* Exercise: In the entries that follow, the lines from the one with "CRLF) ++ response.(gs_body)." through the one with "else match (read_http_request" are the ones to write out, exactly and with both ends included. Nothing else should appear.

[Extracted data Boundary: Start]

(* ===== verification/_CoqProject ===== *)
-Q . S2P
Prelude.v
Json.v
Schema.v
Sql.v
MasterTables.v
Instances.v
JobGate.v
Invariant.v
MasterSound.v
AgentGate.v
Text.v
Base64.v
Gateway.v
TokenRefresh.v
GatewayHttp.v
Credentials.v
Shell.v
Providers.v
Sessions.v
Cutovers.v
MasterRecovery.v
MasterRevival.v
ReplyText.v
Jobs.v
Completion.v
Evidence.v
StateMachine.v
Events.v
Perception.v
Agents.v
LogReader.v
LogReaderProofs.v
HealthCheck.v
Recovery.v
Lifecycle.v
Startup.v
Outbox.v
JobsProofs.v
StateMachineProofs.v
LogMonitor.v
PromptCases.v
PromptRunner.v
PromptRunnerProofs.v
PromptStore.v
PromptIntegration.v
PromptIntegrationProofs.v
Tmux.v
AgentIo.v
Orchestrator.v
OrchestratorProofs.v
OrchestratorRecovery.v
ReplyTextProofs.v
AgentsProofs.v
LifecycleProofs.v
MasterProofs.v
EventsProofs.v
HealthCheckProofs.v
PaneDiff.v
StartupProofs.v
SessionWatch.v
SessionHandlers.v
Spawn.v
Tasks.v
InitProbe.v
AckTasks.v
AgentSpawn.v
AgentRequests.v
JobRequests.v
MasterReaper.v
MasterWatch.v
OutboxProofs.v
System.v
MasterWatchProofs.v
RequestProofs.v
SpawnProofs.v
Witnesses.v
MasterWitnesses.v
GatewayWitnesses.v
DispatchWitnesses.v
WatchWitnesses.v
Definition read_http_request (stream : Stream) (worker_id : string) :
    Result GatewayRequest GatewayError * Bytes :=
  match read_head [] stream.(st_end) stream.(st_bytes) with
  | (Err e, rest) => (Err e, rest)
  | (Ok buf, rest) =>
      if negb (valid_utf8 buf) then (Err (bad_request "headers are not valid UTF-8"), rest)
      else match split_crlf (of_bytes buf) with
      | [] => (Err (bad_request "missing request line"), rest)
      | request_line :: lines =>
          match split_whitespace request_line with
          | [] => (Err (bad_request "missing method"), rest)
          | [method] => (Err (bad_request "missing path"), rest)
          | method :: path :: _ =>
              match parse_headers [] 0 (filter (λ l, l ≠ "") lines) with
              | Err e => (Err e, rest)
              | Ok (headers, content_length) =>
                  let n := Z.to_nat content_length in
                  if bool_decide (n ≤ length rest)%nat then
                    (Ok (MkGatewayRequest worker_id method path headers (take n rest)), drop n rest)
                  else (Err (bad_request (default early_eof stream.(st_end))), [])
              end
          end
      end
  end.

(** ** Responses *)

Definition reason_phrase (status : Z) : string :=
  if status =? 200 then "OK" else if status =? 400 then "Bad Request"
  else if status =? 401 then "Unauthorized" else if status =? 403 then "Forbidden"
  else if status =? 500 then "Internal Server Error" else "Gateway Response".

Definition simple_response (status : Z) (body : string) : GatewayResponse :=
  MkGatewayResponse status [("content-type", "text/plain")] (as_bytes body).

Definition header_line (h : string * string) : string := h.1 +:+ ": " +:+ h.2 +:+ CRLF.

Definition write_http_response (response : GatewayResponse) : Bytes :=
  let has_content_length := existsb (λ h, is_content_length h.1) response.(gs_headers) in
  as_bytes (
    "HTTP/1.1 " +:+ decimal response.(gs_status) +:+ " " +:+
      reason_phrase response.(gs_status) +:+ CRLF +:+
    concat_str (header_line <$> response.(gs_headers)) +:+
    (if has_content_length then ""
     else "content-length: " +:+ decimal (Z.of_nat (length response.(gs_body))) +:+ CRLF) +:+
    CRLF) ++ response.(gs_body).

(** A connection from the accepted stream to the bytes written back.  A peer
    that sends too slowly ([timed_out]) is dropped without an answer. *)
Definition handle_gateway_connection (upstream : ClaudeUpstream) (now instant : Z)
    (core : GatewayCore) (worker_id : string) (timed_out : bool) (stream : Stream) :
    GatewayCore * list UpstreamCall * Bytes :=
  if timed_out then (core, [], [])
  else match (read_http_request stream worker_id).1 with
  | Err err => (core, [], write_http_response (simple_response err.(ge_status) err.(ge_body)))
  | Ok request =>
      let '(result, core', calls) := forward_messages upstream now instant core request in
      let response := match result with
                      | Ok response => response
                      | Err err => simple_response err.(ge_status) err.(ge_body)
                      end in
      (core', calls, write_http_response response)
  end.

End Http.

[Extracted data Boundary: End]

* Reply:
    CRLF) ++ response.(gs_body).

(** A connection from the accepted stream to the bytes written back.  A peer
    that sends too slowly ([timed_out]) is dropped without an answer. *)
Definition handle_gateway_connection (upstream : ClaudeUpstream) (now instant : Z)
    (core : GatewayCore) (worker_id : string) (timed_out : bool) (stream : Stream) :
    GatewayCore * list UpstreamCall * Bytes :=
  if timed_out then (core, [], [])
  else match (read_http_request stream worker_id).1 with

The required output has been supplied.